Although infestations have been rapidly rising along the East Coast, the extent of their impact remains to be seen. Lanternflies are not dangerous to people and pets, nor do they bite or transmit diseases, however, they do harm plants, trees, and other agriculture, and consequently economy. According to the New York State Department of Agriculture and Markets, lanternflies feed on over 70 different species of plants. “Its primary food is the Tree of Haven [Ailanthus altissima], which is a species of tree that grows profoundly well in urban environments,” Richter said. The lanternflies also enjoy feeding on fruits or fruit-bearing trees and plants. 

 

“There is great concern about its effect on vineyards, orchards, and hardwood trees. Its presence has led to crop loss, exporting issues, and increased management costs,” says the NY Department of Agriculture and Markets regarding the species. New York’s annual yield of apples and grapes has a combined value of $358.4 million, which could be greatly impacted by lanternfly invasions. Lanternflies are guaranteed to damage the economy, however the full extent of the economic impact is unknown.

 

The planthopper species feeds on trees using specialized mouthparts that can pierce the plant and suck up sap. They specifically feed on leaves, stems, and trunks. Piercing the plant’s tissues and feeding on the sap weakens the plant, sometimes causing it to ooze, creating a fermenting odor and a gray or black trail along the bark. Richter explained that a lanterfly’s waste, referred to as honeydew, is a sweet substance that attracts other insects and is a good substrate for mold. Lanternfly feedings can cause fungal infections, wilting, and defoliation in plants as well as yield loss, reduction in crop quality, and even plant death. 

 

Since January 2018, the New York State Department of Agriculture and Markets has been working with several state and federal partners to monitor and hopefully lower spotted lanternfly populations. Despite regulatory actions and other efforts made to slow the spread, the rapid dispersion of spotted lanternflies has proven very difficult to control. Categorized by scientists as “hitchhikers”, the insects jump and fly short distances. In fact, they lay eggs on practically any surface, including vehicles, firewood, outdoor furniture, bricks, and even dead plants. Managing lanternflies in urban places like New York City is especially difficult since they thrive in disturbed areas, such as roadsides or railroad lines. 

 

As scientists work to find ways to control the spotted lanternfly upsurge, they have enlisted the help of New Yorkers to slow the spread.
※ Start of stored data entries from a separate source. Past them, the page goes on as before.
(** How cras_dsp_ini_create ends, with the ini structure it returns. *)
Lemma ini_create_spec file :
  match cras_dsp_ini_create alloc w file with
  | Done (Some n) =>
      exists d, dict n = Some d /\ ini_wf n /\ map title (plugins n) = sections d /\
        Forall (plugin_matches w d (flows n)) (plugins n)
  | Done None => True
  | Fault => iniparser_load alloc file = Fault
  | Timeout => False
  end.
Proof.
  unfold cras_dsp_ini_create. pose proof (load_result alloc A file) as HL.
  destruct (iniparser_load alloc file) as [[obj|]| |]; [|done|done|done].
  destruct HL as (d & -> & W & _). rewrite bind_Done_eq, iniparser_getnsec_spec, Nat2Z.id.
  destruct (parse_sections_spec w d (length (sections d)) 0 [] [])
    as (rc & pls & fs & E & Hs); [constructor | | constructor | done | done|].
  { intros i f Hf. by rewrite lookup_nil in Hf. }
  change (Z.of_nat 0) with 0%Z in E. rewrite E, bind_Done_eq. destruct (rc <? 0)%Z.
  - unfold cras_dsp_ini_free. cbn [dict]. unfold iniparser_freedict, dictionary_del. done.
  - destruct (Hs eq_refl) as (Hn & Hu & Hm & Ht).
    destruct (fill_flow_info_wf w d pls fs Hn Hu Hm) as (n & -> & Hw & Hp & Hd & Hm').
    rewrite bind_Done_eq. exists d. rewrite Hp. by split_and!.
Qed.
End Create.
End DspGraph.
Definition cores (insts : list instance) : list core := map instance_core insts.

Definition k_in (ty : port_type) (c : core) : list (nat * option (nat * nat)) :=
  match ty with PORT_AUDIO => k_in_audio c | PORT_CONTROL => k_in_control c end.

Definition k_out (ty : port_type) (c : core) : list (nat * nat) :=
  match ty with PORT_AUDIO => k_out_audio c | PORT_CONTROL => k_out_control c end.

(** A port added to a core. *)
Definition add_in (ty : port_type) (x : nat * option (nat * nat)) (c : core) : core :=
  match ty with
  | PORT_AUDIO => Core (k_plugin c) (k_in_audio c ++ [x]) (k_out_audio c) (k_in_control c)
                       (k_out_control c)
  | PORT_CONTROL => Core (k_plugin c) (k_in_audio c) (k_out_audio c) (k_in_control c ++ [x])
                         (k_out_control c)
  end.

Definition add_out (ty : port_type) (x : nat * nat) (c : core) : core :=
  match ty with
  | PORT_AUDIO => Core (k_plugin c) (k_in_audio c) (k_out_audio c ++ [x]) (k_in_control c)
                       (k_out_control c)
  | PORT_CONTROL => Core (k_plugin c) (k_in_audio c) (k_out_audio c) (k_in_control c)
                         (k_out_control c ++ [x])
  end.

Definition find_core (cs : list core) (q : nat) : option nat :=
  find_idx (fun c => k_plugin c =? q) cs.
Lemma elem_of_idxs dir ty i ps k :
  k ∈ idxs dir ty i ps <->
  exists b x, k = i + b /\ ps !! b = Some x /\ direction x = dir /\ type x = ty.
Proof.
  revert i. induction ps as [|p ps IH]; intros i; cbn.
  { split; [intros Hk; inversion Hk | by intros (b & x & _ & Hb & _)]. }
  rewrite elem_of_app, IH. split.
  - intros [Hk|(b & x & -> & Hb & Hx)].
    + destruct (bool_decide (direction p = dir) && bool_decide (type p = ty)) eqn:E; [|inversion Hk].
      apply list_elem_of_singleton in Hk as ->. apply andb_true_iff in E as [E1 E2].
      apply bool_decide_eq_true in E1, E2. exists 0, p. split_and!; [lia | done..].
    + exists (S b), x. split_and!; [lia | done | tauto | tauto].
  - intros ([|b] & x & -> & Hb & Hd & Ht); cbn in Hb.
    + left. injection Hb as ->. rewrite !bool_decide_true by done. cbn.
      apply list_elem_of_singleton. lia.
    + right. exists b, x. split_and!; [lia | done..].
Qed.

(** Where an input port of the instance at [a] is connected: to an output port
    of an earlier instance, its origin; a port without a flow to nothing. *)
Definition peer_ok (cs : list core) (a : nat) (ty : port_type) (p : nat)
    (x : nat * option (nat * nat)) : Prop :=
  exists pt, port_at n p x.1 = Some pt /\
  match x.2 with
  | None => flow_id pt = INVALID_FLOW_ID
  | Some (b, k) =>
      exists cb q oj, b < a /\ cs !! b = Some cb /\ k_out ty cb !! k = Some (q, oj) /\
        k_plugin cb = q /\ origin n env p x.1 q oj
  end.

(** The core at [a] has the ports [ps] of its plugin. *)
Definition core_upto (cs : list core) (a : nat) (c : core) (ps : list port) : Prop :=
  forall ty, k_out ty c = map (fun i => (k_plugin c, i)) (idxs PORT_OUTPUT ty 0 ps) /\
    map fst (k_in ty c) = idxs PORT_INPUT ty 0 ps /\
    Forall (peer_ok cs a ty (k_plugin c)) (k_in ty c).
(* ===== verification/PipelineCreate.v ===== *)
(** * PipelineCreate: what cras_dsp_pipeline_create builds *)

From S2P Require Import Prelude CString Float32 Dictionary Expr ExprEval DspIni DspGraph DspUtil Pipeline PipelineSort PipelineTopo PipelineRun DspConnect.

Section Create.
Context `{ModuleLib}.

(** An enabled built-in plugin with a label and a purpose. *)
Definition is_builtin (n : ini) (env : cras_expr_env) (lab purp : string) (i : nat) : Prop :=
  exists pl, plugins n !! i = Some pl /\ library pl = Some "builtin"%string /\
    label pl = Some lab /\ purpose pl = Some purp /\ enabled n env i = true.

(** ** The instances of a new pipeline have no module yet *)

Definition fresh (inst : instance) : Prop := module inst = None /\ instantiated inst = false.

Lemma alter_fresh f i insts :
  (forall x, fresh x -> fresh (f x)) -> Forall fresh insts -> Forall fresh (alter f i insts).
Proof.
  intros Hf HF. revert i. induction HF as [|x l Hx HF IH]; intros [|i]; cbn; constructor; auto.
Qed.

Lemma build_port_fresh fuel n self pg i p insts rc insts' :
  Forall fresh insts -> build_port fuel n self pg i p insts = Done (rc, insts') ->
  Forall fresh insts'.
Proof.
  intros HF Hb. unfold build_port in Hb. apply bind_Done in Hb as (o & _ & Hb).
  destruct o as [[q j]|]; [|by injection Hb as _ <-].
  apply bind_Done in Hb as (inst & _ & Hb).
  repeat (case_match; try discriminate Hb); injection Hb as _ <-;
    repeat (apply alter_fresh; [by intros ? []|]); done.
Qed.

Lemma build_ports_fresh fuel n self pg i ps insts rc insts' :
  Forall fresh insts -> build_ports fuel n self pg i ps insts = Done (rc, insts') ->
  Forall fresh insts'.
Proof.
  revert i insts. induction ps as [|p ps IH]; intros i insts HF Hb; cbn [build_ports] in Hb.
  { by injection Hb as _ <-. }
  apply bind_Done in Hb as ([rc1 insts1] & H1 & Hb). apply build_port_fresh in H1; [|done].
  destruct (rc1 <? 0)%Z; [by injection Hb as _ <- | by eapply IH].
Qed.

Lemma visit_ports_fresh visit n ps insts v rc st' :
  (forall q st rc st', Forall fresh (fst st) -> visit q st = Done (rc, st') -> Forall fresh (fst st')) ->
  Forall fresh insts -> visit_ports visit n ps (insts, v) = Done (rc, st') -> Forall fresh (fst st').
Proof.
  intros Hv. revert insts v. induction ps as [|p ps IH]; intros insts v HF Hb; cbn [visit_ports] in Hb.
  { by injection Hb as _ <-. }
  destruct (_ =? _)%Z; [by eapply IH|]. apply bind_Done in Hb as (f & _ & Hb).
  destruct (from f) as [q|]; [|by injection Hb as _ <-].
  apply bind_Done in Hb as ([rc1 [insts1 v1]] & H1 & Hb). apply Hv in H1; [|done].
  destruct (rc1 <? 0)%Z; [by injection Hb as _ <- | by eapply IH].
Qed.

Lemma topological_sort_fresh ofuel fuel n env q st rc st' :
  Forall fresh (fst st) -> topological_sort ofuel fuel n env q st = Done (rc, st') ->
  Forall fresh (fst st').
Proof.
  revert q st rc st'. induction fuel as [|fuel IH]; intros q st rc st' HF Hb; [done|].
  cbn [topological_sort] in Hb. apply bind_Done in Hb as (b & _ & Hb).
  destruct b; [by injection Hb as _ <-|].
  apply bind_Done in Hb as (pl & _ & Hb). apply bind_Done in Hb as ([rc1 [insts1 v1]] & H1 & Hb).
  apply visit_ports_fresh in H1; [|exact IH | done].
  destruct (rc1 <? 0)%Z; [by injection Hb as _ <-|].
  apply bind_Done in Hb as (d & _ & Hb). destruct d; [by injection Hb as _ <-|].
  apply bind_Done in Hb as ([rc2 insts2] & H2 & Hb). injection Hb as _ <-.
  apply build_ports_fresh in H2; [done|]. apply Forall_app. split; [done|]. by repeat constructor.
Qed.

Lemma free_fresh n purp insts so si i o :
  Forall fresh insts ->
  cras_dsp_pipeline_free (new_pipeline n purp insts so si i o) = Done [].
Proof.
  intros HF. unfold cras_dsp_pipeline_free. cbn. assert (free_instances insts = Done []) as ->; [|done].
  induction HF as [|x l [Hx _] _ IH]; cbn; [done|]. by rewrite Hx.
Qed.

(** What the pipeline returned by create is. *)
Record pipeline_built (n : ini) (env : cras_expr_env) (purp : string) (so si : nat)
    (p : pipeline) : Prop := {
  pb_ini : p_ini p = n;
  (** the only source and the only sink for the purpose *)
  pb_source : forall i, is_builtin n env "source" purp i <-> i = so;
  pb_sink : forall i, is_builtin n env "sink" purp i <-> i = si;
  (** one instance for each enabled plugin the sink depends on *)
  pb_nodup : NoDup (map i_plugin (instances p));
  pb_needed : forall q, q ∈ map i_plugin (instances p) <->
                        enabled n env q = true /\ reach n si q;
  (** the ports of each instance, connected to those of earlier ones *)
  pb_cores : forall a c, cores (instances p) !! a = Some c -> core_ok n env (cores (instances p)) a c;
  pb_source_inst : exists a inst, source_instance p = Some a /\ instances p !! a = Some inst /\
    i_plugin inst = so /\ input_channels p = length (output_audio_ports inst);
  pb_sink_inst : exists b inst, sink_instance p = Some b /\ instances p !! b = Some inst /\
    i_plugin inst = si /\ output_channels p = length (input_audio_ports inst);
  pb_channels : output_channels p <= input_channels p;
  pb_fresh : peak_buf p = 0%Z /\ buffers p = None /\ Forall fresh (instances p)
}.

Section Spec.
Variables (n : ini) (env : cras_expr_env) (rank : nat -> nat).
Hypothesis G : graph_ok n rank.
Hypothesis Henv : env_ok env.

Lemma builtin_matches_spec pl lab purp :
  is_Some (library pl) -> is_Some (label pl) ->
  builtin_matches pl lab purp =
  Done (bool_decide (library pl = Some "builtin"%string /\ label pl = Some lab /\
                     purpose pl = Some purp)).
Proof.
  intros [lib El] [l Eb]. unfold builtin_matches. rewrite El, Eb. cbn [access].
  rewrite bind_Done_eq. destruct (String.eqb_spec lib "builtin") as [->|Hne]; cbn [negb].
  - cbn. f_equal. destruct (String.eqb_spec l lab) as [->|Hne]; cbn.
    + apply bool_decide_ext. split; [by intros -> | tauto].
    + symmetry. apply bool_decide_eq_false. intros (_ & E & _). congruence.
  - f_equal. symmetry. apply bool_decide_eq_false. intros (E & _). congruence.
Qed.

(** The loop from plugin [i], with what it found before. *)
Lemma find_builtin_loop_spec lab purp pls i found :
  (forall a pl, pls !! a = Some pl -> plugins n !! (i + a) = Some pl) ->
  exists r, find_builtin_loop pls i lab purp env found = Done r /\
  forall k, r = Some k ->
    (found = Some k /\ forall a, a < length pls -> ~ is_builtin n env lab purp (i + a)) \/
    (found = None /\ exists b, k = i + b /\ b < length pls /\ is_builtin n env lab purp k /\
       forall a, a < length pls -> is_builtin n env lab purp (i + a) -> a = b).
Proof.
  revert i found. induction pls as [|pl pls IH]; intros i found Hpls; cbn [find_builtin_loop].
  { exists found. split; [done|]. intros k ->. left. split; [done|]. cbn. lia. }
  pose proof (Hpls 0 pl eq_refl) as Hpl. rewrite Nat.add_0_r in Hpl.
  destruct (Forall_lookup_1 _ _ _ _ (wf_plugins _ (g_wf _ _ G)) Hpl) as (Hlib & Hlab & _).
  rewrite builtin_matches_spec, bind_Done_eq by done.
  destruct (is_disabled_Done env Henv pl) as [b Hb].
  pose proof (enabled_spec n env i pl b Hpl Hb) as He.
  assert (forall a pl', pls !! a = Some pl' -> plugins n !! (i + 1 + a) = Some pl') as Hpls'.
  { intros a pl' Ha. specialize (Hpls (S a) pl' Ha). by replace (i + 1 + a) with (i + S a) by lia. }
  assert (forall f, (~ is_builtin n env lab purp i) ->
    exists r, find_builtin_loop pls (i + 1) lab purp env f = Done r /\
    forall k, r = Some k ->
    (f = Some k /\ forall a, a < S (length pls) -> ~ is_builtin n env lab purp (i + a)) \/
    (f = None /\ exists b, k = i + b /\ b < S (length pls) /\ is_builtin n env lab purp k /\
       forall a, a < S (length pls) -> is_builtin n env lab purp (i + a) -> a = b)) as Hskip.
  { intros f Hno. destruct (IH (i + 1) f Hpls') as (r & Hr & Hk). exists r. split; [done|].
    intros k Ek. destruct (Hk k Ek) as [[-> Hn]|(-> & b' & -> & Hb' & Hbk & Hu)].
    - left. split; [done|]. intros [|a] Ha; [by rewrite Nat.add_0_r|].
      replace (i + S a) with (i + 1 + a) by lia. apply Hn. lia.
    - right. split; [done|]. exists (S b'). split_and!; [lia | lia | done|].
      intros [|a] Ha Hi; [by rewrite Nat.add_0_r in Hi|].
      f_equal. apply Hu; [lia|]. by replace (i + 1 + a) with (i + S a) by lia. }
  case_bool_decide as Em; cbn [negb].
  2:{ apply Hskip. intros (pl' & Hpl' & E1 & E2 & E3 & _). rewrite Hpl in Hpl'.
      injection Hpl' as <-. tauto. }
  rewrite Hb, bind_Done_eq. destruct b.
  { apply Hskip. intros (_ & _ & _ & _ & _ & E). rewrite He in E. discriminate E. }
  destruct found as [f|].
  { exists None. split; [done|]. discriminate. }
  destruct (IH (i + 1) (Some i) Hpls') as (r & -> & Hk). exists r. split; [done|].
  intros k ->. destruct (Hk k eq_refl) as [[[= <-] Hn]|[? _]]; [|done]. right. split; [done|].
  exists 0. split_and!; [lia | cbn; lia | exists pl; tauto|].
  intros [|a] Ha Hi; [done|]. exfalso. apply (Hn a); [cbn in Ha; lia|].
  by replace (i + 1 + a) with (i + S a) by lia.
Qed.

Lemma find_enabled_builtin_spec lab purp :
  exists r, find_enabled_builtin_plugin n lab purp env = Done r /\
    forall k, r = Some k -> k < length (plugins n) /\ forall i, is_builtin n env lab purp i <-> i = k.
Proof.
  destruct (find_builtin_loop_spec lab purp (plugins n) 0 None) as (r & Hr & Hk); [done|].
  exists r. split; [exact Hr|]. intros k Ek.
  destruct (Hk k Ek) as [[? _]|(_ & b & -> & Hb & Hbk & Hu)]; [done|].
  split; [lia|]. intros i. split; [|by intros ->]. intros Hi. apply Hu; [|done].
  destruct Hi as (pl & Hpl & _). by eapply lookup_lt_Some.
Qed.

Lemma sort_inv_start : sort_inv n env (fun _ => False) [] (replicate (length (plugins n)) false).
Proof.
  split.
  - apply length_replicate.
  - intros a c Hc. by rewrite lookup_nil in Hc.
  - constructor.
  - intros q [Hq _]. unfold vis in Hq. apply lookup_replicate in Hq as [? _]. done.
Qed.

Lemma reach_visited stk v cs p q :
  sort_inv n env stk cs v -> (forall s, ~ stk s) -> vis v p -> reach n p q -> vis v q.
Proof.
  intros I Hs Hp Hr. induction Hr as [|q' j x r oj _ IH Hx Hu]; [done|].
  destruct (si_done _ _ _ _ _ I q') as (_ & Hups & _); [split; [done | apply Hs]|].
  destruct (Hups j x Hx (port_up_flow _ _ _ _ Hu)) as (r' & oj' & Hu' & Hv).
  rewrite Hu in Hu'. by injection Hu' as <- _.
Qed.

Lemma find_core_lookup insts q a :
  find_core (cores insts) q = Some a -> exists inst, insts !! a = Some inst /\ i_plugin inst = q.
Proof.
  intros Hf. apply find_idx_Some in Hf as ((c & Hc & E) & _). apply Nat.eqb_eq in E.
  unfold cores in Hc. rewrite list_lookup_fmap in Hc. apply fmap_Some in Hc as (inst & Hi & ->).
  by exists inst.
Qed.

Lemma pipeline_create_spec alloc ofuel purp :
  (forall p, rank p < ofuel) ->
  exists r, cras_dsp_pipeline_create alloc ofuel n env purp = Done r /\
    forall p, r = Some p -> exists so si, pipeline_built n env purp so si p.
Proof.
  intros Ho. unfold cras_dsp_pipeline_create.
  destruct (find_enabled_builtin_spec "source" purp) as (rs & -> & Hso). rewrite bind_Done_eq.
  destruct (find_enabled_builtin_spec "sink" purp) as (rk & -> & Hsi). rewrite bind_Done_eq.
  destruct rs as [so|]; [|by exists None]. destruct rk as [si|]; [|by exists None].
  destruct (alloc sizeof_pipeline); cbn [negb]; [|by exists None].
  destruct (Hso so eq_refl) as [Hsol Hso']. destruct (Hsi si eq_refl) as [Hsil Hsi'].
  destruct (topological_sort_visits n env rank G Henv ofuel (S (length (plugins n)))
              (fun _ => False) Ho si [] (replicate (length (plugins n)) false))
    as (rc & insts & v & Hts & Hr).
  { exact sort_inv_start. }
  { done. }
  { done. }
  { rewrite count_replicate. cbn. lia. }
  assert (Forall fresh insts) as HF.
  { apply topological_sort_fresh in Hts; [done | constructor]. }
  rewrite Hts, bind_Done_eq. destruct (rc <? 0)%Z; [by exists None|].
  destruct (Hr eq_refl) as [S Hv]. cbn [fst]. rewrite !find_instance_core.
  pose proof (st_inv _ _ _ _ _ _ _ _ S) as I.
  destruct (find_core (cores insts) so) as [a|] eqn:Ea; [|by rewrite free_fresh; [exists None|]].
  destruct (find_core (cores insts) si) as [b|] eqn:Eb; [|by rewrite free_fresh; [exists None|]].
  destruct (find_core_lookup _ _ _ Ea) as (ia & Hia & Pa).
  destruct (find_core_lookup _ _ _ Eb) as (ib & Hib & Pb).
  rewrite Hia, Hib. cbn [access]. rewrite !bind_Done_eq.
  destruct (_ <? _) eqn:El; [by rewrite free_fresh; [exists None|]|]. apply Nat.ltb_ge in El.
  eexists. split; [done|]. intros p [= <-]. exists so, si.
  assert (map i_plugin insts = map k_plugin (cores insts)) as Em
    by (unfold cores; by rewrite map_map).
  split; cbn; try done.
  - rewrite Em. apply I.
  - intros q. rewrite Em. split.
    + intros (c & -> & [i Hi]%list_elem_of_lookup)%list_elem_of_fmap.
      destruct (si_cores _ _ _ _ _ I i c Hi) as (_ & He & Hq & _). split; [done|].
      destruct (st_reach _ _ _ _ _ _ _ _ S _ Hq) as [Hq0|Hq0]; [|done].
      apply lookup_replicate in Hq0 as [? _]. done.
    + intros [He Hq]. apply (si_done _ _ _ _ _ I q); [|done]. split; [|auto].
      eapply reach_visited; [exact I | auto | exact Hv | exact Hq].
  - intros i c Hc. by apply (si_cores _ _ _ _ _ I).
  - by exists a, ia.
  - by exists b, ib.
Qed.
End Spec.

(** C22.  cras_dsp_pipeline_create on a well-formed graph (an ini structure as
    cras_dsp_ini_create makes them, one writer for each flow, no cycle: data
    flows from lower to higher ranks) and a well-formed environment returns,
    with no undefined behaviour and a recursion of find_origin_port no deeper
    than the ranks, whether or not there is memory for the pipeline.  A pipeline
    it returns has the only enabled source and sink of its purpose, exactly one
    instance for each enabled plugin the sink depends on, and every instance has exactly the ports of its plugin,
    each input port connected to the output port of an earlier instance that
    is the real origin of its data, past the disabled plugins - so running the
    instances in order respects the dependencies; it has at most as many
    output as input channels. *)
Theorem pipeline_create_built (alloc : Z -> bool) (n : ini) (env : cras_expr_env) (rank : nat -> nat)
    (ofuel : nat) (purp : string)
    (G : graph_ok n rank) (Henv : env_ok env) (Ho : forall p, rank p < ofuel) :
  exists r, cras_dsp_pipeline_create alloc ofuel n env purp = Done r /\
    forall p, r = Some p -> exists so si, pipeline_built n env purp so si p.
Proof. exact (pipeline_create_spec n env rank G Henv alloc ofuel purp Ho). Qed.
End Create.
“If you see a spotted lanternfly in New York City, kill it immediately by stepping on it or crushing it.””

— New York State Department of Agriculture and Markets

The New York State Department of Agriculture and Markets instructs on its website: “If you see a spotted lanternfly in New York City, kill it immediately by stepping on it or crushing it.” Many have already gone on a lanternfly killing spree, using fly swatters, the bottoms of their shoes, vinegar, or dish soap in spray bottles, and even their bare hands, as stated by the New York Times.  “I do kill them because they’re annoying and they do damage,” said junior Mary Howell.

 

However, others have objected to killing lanternflies. According to a New York Times article, Jody Smith, a 33-year-old software developer and vegan, refuses to kill them, because “the state-endorsed bloodlust when it comes to lanternflies, and the sense that they are disposable,” seemed like overkill to him. “I think in this instance, it’s whatever makes you most comfortable,” Richter said in response to this moral dilemma.

Scientists are still determining the best ways to control the lanternfly population. Richter said to stay tuned. “We’re still figuring out a lot of this. As much as news articles might try to say there is a definitive ‘this insect is bad kill it,’ I think you’ll find a lot more variability in the scientific community about exactly how possible it is to do that.”